The main paradigm shift in coffee consumption seems to be a realignment in the global workplace. While in the short term we are returning to the old model of physically commuting to large offices, I think that the digital environment is moving away from this in the longer term. Remote and telework was already increasing before COVID.
Popular self-help author Tim Ferris famously wrote his book “the 4 Hour Work Week” in 2007 that discussed how to employ remote workers on small scales. The outsourcing of call centers to international locations was already a hot topic in the 1990s. What Covid did was push the boundary of what jobs could be done remotely and also increased widespread familiarity with telecommunication tools.

Companies are finding it harder to justify why they need to pay for a Manhattan real estate address when half of their employees work from home.

My own company was founded during COVID, most of our services are provided digitally and my small team lives and works on 3 continents and in 4 different timezeones.
All this is to say that after a brief recess in the aftermath of Covid, the pervasiveness of drinking coffee at an office building is likely on the decline. This means that drivers of consumption are likely to be at-home consumption (through retail and subscription models) and in cafes and restaurants.

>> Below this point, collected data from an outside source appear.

(* ===== verification/Pmap.v ===== *)
(** * Port mapper data

    [uuu/lib/c/librpc/pmap_prot.c] and [pmap_prot2.c]: a mapping, and the
    list of mappings a port mapper dumps, which is sent element by element in
    a loop rather than by the recursion its type has. *)
From S2P Require Import Prelude Posix CMemory Xdr XdrMemory XdrCodec XdrScalars XdrStrings XdrAggregates.
From S2P Require Import XdrArrays XdrTypes.
Local Open Scope Z_scope.

Section filters.
Context {S : Type} `{XdrOps S} `{Allocator}.
Local Abbreviation X := (M (xdr_handle S)).

(** [struct pmap]: four longs. *)
Definition xdr_pmap (regs : Z) : X bool :=
  ok ← xdr_u_long regs;
  if negb ok then mret false else
  ok ← xdr_u_long (regs + 4);
  if negb ok then mret false else
  ok ← xdr_u_long (regs + 8);
  if negb ok then mret false else
  xdr_u_long (regs + 12).

(** [struct pmaplist]: a mapping and the next pointer. *)
Definition sizeof_pmaplist : Z := 20.
Definition pml_next (p : Z) : Z := p + 16.

(** The loop of [xdr_pmaplist]; a round for each element and the last one. *)
Fixpoint pmaplist_loop (fuel : nat) (rp : Z) : X bool :=
  match fuel with
  | O => no_fuel
  | Datatypes.S fuel =>
      op ← gets x_op;
      let freeing := bool_decide (op = XDR_FREE) in
      p ← load_ulong rp;
      let more_elements := if p =? 0 then 0 else 1 in
      r ← xdr_bool_via (mret more_elements);
      if negb r.1 then mret false else
      if default more_elements r.2 =? 0 then mret true else
      next ← (if freeing then p ← load_ulong rp; mret (pml_next p) else mret 0);
      ok ← xdr_reference rp sizeof_pmaplist (λ p _, xdr_pmap p);
      if negb ok then mret false else
      rp ← (if freeing then mret next else p ← load_ulong rp; mret (pml_next p));
      pmaplist_loop fuel rp
  end.
Definition xdr_pmaplist (fuel : nat) (rp : Z) : X bool := pmaplist_loop fuel rp.
End filters.

(** ** A mapping *)

Definition pmap_type : xtype := TPair TULong 0 (TPair TULong 0 (TPair TULong 0 TULong)).

Section lists.
Context {S : Type} `{XdrStream S} `{Allocator}.
Implicit Types (hs : list mem) (bs : list Z) (s : S).
Local Abbreviation X := (M (xdr_handle S)).

Definition pmap_codec : codec (S:=S) := codec_of pmap_type.

#[local] Instance pmap_codec_ok : CodecOk pmap_codec.
Proof. by apply codec_of_ok. Qed.

Lemma pmap_proc p arg x : c_proc pmap_codec p arg x = xdr_pmap p x.
Proof.
  unfold xdr_pmap. cbn [pmap_codec pmap_type codec_of pair_codec c_proc]. unfold pair_proc at 1.
  apply bind_ext. intros [] y; [|done]. cbn [pair_codec c_proc negb]. unfold pair_proc at 1.
  cbn [c_proc u_long_codec int_codec c_size]. change (p + Z.of_nat (4 + 0)) with (p + 4).
  apply bind_ext. intros [] z; [|done]. cbn [negb]. unfold pair_proc.
  cbn [c_proc u_long_codec int_codec c_size]. change (p + 4 + Z.of_nat (4 + 0)) with (p + 4 + 4).
  replace (p + 4 + 4) with (p + 8) by lia. apply bind_ext. intros [] z'; [|done].
  cbn [c_proc u_long_codec int_codec c_size negb]. replace (p + 8 + Z.of_nat (4 + 0)) with (p + 12) by lia. done.
Qed.

(** ** Lists of mappings *)

Fixpoint pmaplist_rep (l : list (c_val pmap_codec)) (rp : Z) (h : mem) : Prop :=
  match l with
  | [] => h = bytes rp (le_bytes 4 0)
  | v :: l => ∃ q h1 hn, addr_ok q 20 ∧ c_rep pmap_codec v q h1 ∧
      splits h [bytes rp (le_bytes 4 q); {[Block q := 20]}; h1; hn] ∧ pmaplist_rep l (pml_next q) hn
  end.

Fixpoint pmaplist_enc (l : list (c_val pmap_codec)) : list Z :=
  match l with
  | [] => be_bytes 0
  | v :: l => be_bytes 1 ++ c_enc pmap_codec v ++ pmaplist_enc l
  end.

Lemma bind_reference rp q op s m t hs :
  addr_ok q 20 → op ≠ XDR_FREE → splits m (bytes rp (le_bytes 4 q) :: hs) →
  xdr_reference rp sizeof_pmaplist (λ p _, xdr_pmap p) (Xdr op s m t) =
    reference_target rp q (λ p _, xdr_pmap p) (Xdr op s m t).
Proof.
  intros [Hq Hq2] Hop Hm. unfold xdr_reference.
  step_with (load_pointer rp q _ op s m t ltac:(unfold word; lia) Hm). rewrite bind_gets. cbn [x_op].
  destruct (Z.eqb_spec q 0); [lia|]. done.
Qed.

Lemma send_more b s m t out k :
  (0 ≤ b < 2) → writes out (4 + k) s →
  ∃ s', xdr_bool_via (mret b) (Xdr XDR_ENCODE s m t) = Ok (true, None) (Xdr XDR_ENCODE s' m t) ∧
    writes (out ++ be_bytes b) k s'.
Proof.
  intros Hb Hw. exact (via_encode 0 2 xdr_bool_via _ _ bool_via_switch send_bool (mret b : X Z) b m s t out k Hb eq_refl Hw).
Qed.

Lemma pmaplist_encode l fuel rp m h hs s t out k :
  Forall (c_valid pmap_codec) l → pmaplist_rep l rp h → (length l < fuel)%nat → splits m (h :: hs) →
  writes out (length (pmaplist_enc l) + k) s →
  ∃ s' m' t', xdr_pmaplist fuel rp (Xdr XDR_ENCODE s m t) = Ok true (Xdr XDR_ENCODE s' m' t') ∧
    splits m' (h :: hs) ∧ writes (out ++ pmaplist_enc l) k s'.
Proof.
  revert fuel rp m h hs s t out. induction l as [|v l IH]; intros fuel rp m h hs s t out Hv Hh Hfuel Hm Hw;
    (destruct fuel as [|fuel]; [lia|]); unfold xdr_pmaplist; cbn [pmaplist_loop]; rewrite bind_gets; cbn [x_op].
  - cbn in Hh. subst h. step_with (load_pointer rp 0 _ XDR_ENCODE s m t ltac:(unfold word; lia) Hm).
    change (0 =? 0) with true. cbv iota. destruct (send_more 0 s m t out k ltac:(lia) Hw) as (s' & E & Hw').
    step_with E. by exists s', m, t.
  - apply Forall_cons in Hv as [Hv Hvs]. destruct Hh as (q & h1 & hn & Ha & Hr & Hh & Hn). cbn [pmaplist_enc] in *.
    rewrite length_app, length_be_bytes, <- Nat.add_assoc, length_app, <- Nat.add_assoc in Hw.
    pose proof Ha as [Hq Hq2]. pose proof (splits_nest _ _ _ _ Hm Hh) as Hm0.
    step_with (load_pointer rp q _ XDR_ENCODE s m t ltac:(unfold word; lia) Hm0). destruct (Z.eqb_spec q 0); [lia|].
    destruct (send_more 1 s m t out _ ltac:(lia) Hw) as (s1 & E1 & Hw1). step_with E1.
    cbn [fst snd negb from_option id]. change (1 =? 0) with false. change (bool_decide (XDR_ENCODE = XDR_FREE)) with false. cbv iota.
    rewrite bind_ret.
    assert (splits m (h1 :: bytes rp (le_bytes 4 q) :: {[Block q := 20]} :: hn :: hs)) as Hm1 by reorder Hm0.
    assert (addr_ok q (c_size pmap_codec)) as Ha1 by (unfold addr_ok; cbn; lia).
    destruct (c_encode v q LASTUNSIGNED m h1 _ s1 t _ _ Ha1 Hv Hr Hm1 Hw1) as (s2 & m2 & t2 & E2 & Hm2 & Hw2).
    rewrite pmap_proc in E2.
    assert (xdr_reference rp sizeof_pmaplist (λ p _, xdr_pmap p) (Xdr XDR_ENCODE s1 m t) = Ok true (Xdr XDR_ENCODE s2 m2 t2)) as E3.
    { rewrite (bind_reference rp q XDR_ENCODE s1 m t _ Ha ltac:(done) Hm0). unfold reference_target. by step_with E2. }
    step_with E3. cbn [negb].
    assert (splits m2 (bytes rp (le_bytes 4 q) :: hn :: h1 :: {[Block q := 20]} :: hs)) as Hm2' by reorder Hm2.
    rewrite bind_assoc. step_with (load_pointer rp q _ XDR_ENCODE s2 m2 t2 ltac:(unfold word; lia) Hm2'). rewrite bind_ret.
    apply splits_swap in Hm2'.
    destruct (IH fuel (pml_next q) m2 hn _ s2 t2 _ Hvs Hn ltac:(cbn [length] in Hfuel; lia) Hm2' Hw2) as (s3 & m3 & t3 & E4 & Hm3 & Hw3).
    exists s3, m3, t3. split; [exact E4|]. split; [|by rewrite <- !app_assoc in Hw3].
    apply (splits_rejoin _ _ _ _ Hh). reorder Hm3.
Qed.

Lemma reference_ext pp n (f g : Z → Z → X bool) x :
  (∀ p arg y, f p arg y = g p arg y) → xdr_reference pp n f x = xdr_reference pp n g x.
Proof.
  intros Hfg. assert (∀ loc y, reference_target pp loc f y = reference_target pp loc g y) as Ht.
  { intros loc y. unfold reference_target, mbind, M_bind. by rewrite Hfg. }
  unfold xdr_reference. apply bind_ext. intros loc y. apply bind_ext. intros op z.
  destruct (_ && _); [done|]. destruct (_ && _); [|apply Ht].
  apply bind_ext. intros q z1. apply bind_ext. intros _ z2. destruct (q =? 0); [done|].
  apply bind_ext. intros _ z3. apply Ht.
Qed.

(** The mapping in a node. *)
Definition node : codec (S:=S) := room_codec 20 pmap_codec.

Lemma reference_node rp x :
  xdr_reference rp sizeof_pmaplist (λ p _, xdr_pmap p) x = xdr_reference rp (Z.of_nat (c_size node)) (c_proc node) x.
Proof. apply reference_ext. intros p arg y. symmetry. apply pmap_proc. Qed.

(** A list as far as a decoding got: null where it stopped. *)
Lemma pmaplist_decode l fuel rp m hs s t rest :
  Forall (c_valid pmap_codec) l → (length l < fuel)%nat → splits m (bytes rp (le_bytes 4 0) :: hs) →
  reads (pmaplist_enc l ++ rest) s →
  ∃ b s' m' t' h, xdr_pmaplist fuel rp (Xdr XDR_DECODE s m t) = Ok b (Xdr XDR_DECODE s' m' t') ∧
    splits m' (h :: hs) ∧ decoded b t t' (reads rest s' ∧ pmaplist_rep l rp h).
Proof.
  revert fuel rp m hs s t. induction l as [|v l IH]; intros fuel rp m hs s t Hv Hfuel Hm Hr;
    (destruct fuel as [|fuel]; [lia|]); unfold xdr_pmaplist; cbn [pmaplist_loop]; rewrite bind_gets; cbn [x_op];
    step_with (load_pointer rp 0 _ XDR_DECODE s m t ltac:(unfold word; lia) Hm); change (0 =? 0) with true; cbv iota;
    cbn [pmaplist_enc] in Hr; rewrite <- ?app_assoc in Hr.
  - destruct (via_decode 0 2 xdr_bool_via _ _ bool_via_switch send_bool (mret 0 : X Z) 0 m s t _ ltac:(lia) Hr)
      as (s1 & E1 & Hr1).
    step_with E1. exists true, s1, m, t, (bytes rp (le_bytes 4 0)). split; [done|]. split; [done|].
    by apply decoded_same.
  - apply Forall_cons in Hv as [Hv Hvs].
    destruct (via_decode 0 2 xdr_bool_via _ _ bool_via_switch send_bool (mret 0 : X Z) 1 m s t _ ltac:(lia) Hr)
      as (s1 & E1 & Hr1).
    step_with E1. cbn [fst snd negb from_option id]. change (1 =? 0) with false.
    change (bool_decide (XDR_DECODE = XDR_FREE)) with false. cbv iota. rewrite bind_ret.
    destruct (reference_space node rp m hs s1 t Hm) as (q & m1 & [(E & Hm1)|(E & Ha & Hm1)]).
    all: rewrite <- reference_node in E.
    { step_with E. exists false, s1, m1, (false :: t), (bytes rp (le_bytes 4 0)). split_and!; [done..|apply decoded_refused]. }
    unfold reference_target in E.
    assert (splits m1 (bytes q (zeros (16 + 4)) :: bytes rp (le_bytes 4 q) :: {[Block q := 20]} :: hs)) as Hm1' by reorder Hm1.
    apply zeros_two in Hm1'. pose proof Ha as [Hq Hq2].
    assert (addr_ok q (c_size pmap_codec)) as Ha1 by (unfold addr_ok in *; cbn in *; lia).
    destruct (c_decode v q LASTUNSIGNED m1 _ s1 (true :: t) _ Ha1 Hv Hm1' Hr1) as (b2 & s2 & m2 & t2 & h1 & E2 & Hm2 & Hb2).
    change (c_proc pmap_codec q) with (c_proc node q) in E2. rewrite (bind_Ok _ _ _ _ _ E2) in E.
    assert (t `suffix_of` true :: t) as Hs0 by by apply suffix_cons_r.
    assert (splits m2 (bytes rp (le_bytes 4 q) :: h1 :: bytes (q + Z.of_nat 16) (zeros 4) :: {[Block q := 20]} :: hs)) as Hm2' by reorder Hm2.
    rewrite bind_gets in E. cbn [x_op] in E. rewrite (bind_Ok _ _ _ tt (Xdr XDR_DECODE s2 m2 t2) eq_refl) in E.
    step_with E. destruct b2; cbn [negb]; cycle 1.
    { apply (splits_join m2 hs [_; _; _; _]) in Hm2' as (h & _ & Hm2'). exists false, s2, m2, t2, h.
      split_and!; [done..|]. apply (decoded_step _ _ _ _ _ _ Hs0 Hb2). done. }
    destruct Hb2 as (Hs2 & Hr2 & Hrep).
    rewrite bind_assoc. step_with (load_pointer rp q _ XDR_DECODE s2 m2 t2 ltac:(unfold word; lia) Hm2'). rewrite bind_ret.
    assert (splits m2 (bytes (pml_next q) (le_bytes 4 0) :: bytes rp (le_bytes 4 q) :: {[Block q := 20]} :: h1 :: hs)) as Hm3 by reorder Hm2'.
    destruct (IH fuel (pml_next q) m2 _ s2 t2 Hvs ltac:(cbn [length] in Hfuel; lia) Hm3 Hr2) as (b3 & s3 & m3 & t3 & hn & E3 & Hm4 & Hb3).
    assert (splits m3 ([bytes rp (le_bytes 4 q); {[Block q := 20]}; h1; hn] ++ hs)) as Hm5 by reorder Hm4.
    apply splits_join in Hm5 as (h & Hh & Hm5). exists b3, s3, m3, t3, h. split; [exact E3|]. split; [done|].
    assert (t `suffix_of` t2) as Hs3 by by trans (true :: t).
    apply (decoded_step _ _ _ _ _ _ Hs3 Hb3). intros _ [Hr3 Hn]. split; [done|].
    exists q, h1, hn. split; [done|]. by split_and!.
Qed.

(** ** Releasing a list *)

Lemma rep_head l p h : pmaplist_rep l p h → ∃ q h', word q ∧ splits h [bytes p (le_bytes 4 q); h'].
Proof.
  destruct l as [|v l]; cbn [pmaplist_rep].
  - intros ->. exists 0, ∅. split; [unfold word; lia|]. apply splits_swap, splits_nil_l. by apply splits_one.
  - intros (q & h1 & hn & [Hq Hq2] & _ & (m' & -> & Hd & _) & _). exists q, m'. split; [unfold word; lia|].
    exists m'. split; [done|]. split; [done|]. by apply splits_one.
Qed.

(** The next pointer is read from the node that was just given back: freeing
    a list that is not empty is undefined. *)
Lemma pmaplist_free_stuck fuel v l rp m h hs s t :
  c_valid pmap_codec v → pmaplist_rep (v :: l) rp h → (1 < fuel)%nat → splits m (h :: hs) →
  xdr_pmaplist fuel rp (Xdr XDR_FREE s m t) = Stuck.
Proof.
  intros Hv (q & h1 & hn & Ha & Hr & Hh & Hn) Hfuel Hm. destruct fuel as [|[|fuel]]; [lia..|].
  destruct (rep_head _ _ _ Hn) as (next & h' & Hw & Hhn). pose proof Ha as [Hq Hq2].
  pose proof (splits_nest _ _ _ _ Hm Hh) as Hm0. unfold xdr_pmaplist. cbn [pmaplist_loop]. rewrite bind_gets. cbn [x_op].
  step_with (load_pointer rp q _ XDR_FREE s m t ltac:(unfold word; lia) Hm0). destruct (Z.eqb_spec q 0); [lia|].
  step_with (via_free xdr_bool_via _ _ bool_via_switch (mret 1 : X Z) m s t). cbn [fst snd negb from_option id].
  change (1 =? 0) with false. change (bool_decide (XDR_FREE = XDR_FREE)) with true. cbv iota.
  rewrite bind_assoc. step_with (load_pointer rp q _ XDR_FREE s m t ltac:(unfold word; lia) Hm0). rewrite bind_ret.
  assert (splits m (h1 :: bytes rp (le_bytes 4 q) :: {[Block q := 20]} :: hn :: hs)) as Hm1 by reorder Hm0.
  assert (addr_ok q (c_size pmap_codec)) as Ha1 by (unfold addr_ok in *; cbn in *; lia).
  destruct (c_free true q LASTUNSIGNED m h1 _ s t Ha1 (c_rep_part v q h1 Hv Hr) Hm1)
    as (r & m2 & t2 & bs & E2 & Hm2 & Hbs & Htrue). rewrite (Htrue eq_refl), pmap_proc in E2.
  assert (splits m2 (hn :: bytes q bs :: bytes rp (le_bytes 4 q) :: {[Block q := 20]} :: hs)) as Hm3 by reorder Hm2.
  apply (splits_nest _ _ _ _ Hm3) in Hhn. clear Hm3.
  assert (splits m2 (bytes q (bs ++ le_bytes 4 next) :: {[Block q := 20]} :: bytes rp (le_bytes 4 q) :: h' :: hs)) as Hm3.
  { apply (bytes_join q 16); [done|]. reorder Hhn. }
  assert (zlen (bs ++ le_bytes 4 next) = 20) as Hlen by (unfold zlen; rewrite length_app, Hbs; done).
  rewrite <- Hlen in Hm3. apply splits_swap, splits_block in Hm3.
  assert (block q (bs ++ le_bytes 4 next) !! Byte (pml_next q) = Some (u8 next)) as Hc.
  { unfold block. rewrite lookup_insert_ne by done. unfold pml_next. rewrite bytes_lookup, decide_True by lia.
    replace (Z.to_nat (q + 16 - q)) with (length bs + 0)%nat by (rewrite Hbs; cbn; lia). by rewrite lookup_app_r, Nat.add_sub' by lia. }
  pose proof (splits_elsewhere _ _ _ _ _ Hm3 Hc) as Helse. apply splits_swap in Hm3.
  destruct (free_at_ok rp q _ m2 _ XDR_FREE s t2 Hm3 ltac:(lia)) as (m4 & E4 & Hm4).
  assert (xdr_reference rp sizeof_pmaplist (λ p _, xdr_pmap p) (Xdr XDR_FREE s m t) = Ok true (Xdr XDR_FREE s m4 t2)) as E5.
  { unfold xdr_reference. step_with (load_pointer rp q _ XDR_FREE s m t ltac:(unfold word; lia) Hm0).
    rewrite bind_gets. cbn [x_op]. destruct (Z.eqb_spec q 0); [lia|]. cbn [andb]. unfold reference_target.
    step_with E2. rewrite bind_gets. cbn [x_op]. change (bool_decide (XDR_FREE = XDR_FREE)) with true. cbv iota.
    by step_with E4. }
  step_with E5. cbn [negb]. rewrite bind_ret. cbn [pmaplist_loop]. rewrite bind_gets. cbn [x_op].
  assert (m4 !! Byte (pml_next q) = None) as Hnone.
  { apply (splits_nowhere m4 _ _ Hm4). apply Forall_cons in Helse as [Hrp Helse]. constructor; [|done].
    rewrite bytes_lookup in Hrp |- *. case_decide; [|done]. apply lookup_ge_None in Hrp. apply lookup_ge_None.
    by rewrite length_le_bytes in *. }
  apply bind_Stuck. unfold load_ulong, load_int. apply bind_Stuck. cbn [load_bytes]. apply bind_Stuck.
  unfold load_byte. rewrite bind_gets. cbn [x_mem]. by rewrite Hnone.
Qed.
End lists.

However, this is a shift that seems likely to primarily impact more industrialized coffee consumption markets like North America, Europe and Japan. This is a large proportion of the present coffee drinkers, however, the bulk of the world’s population (85%) live in developing countries rather than developed countries. This means that as more of the world develops and GDP per capita increases, we are likely to see larger and larger proportions of the global population consume coffee.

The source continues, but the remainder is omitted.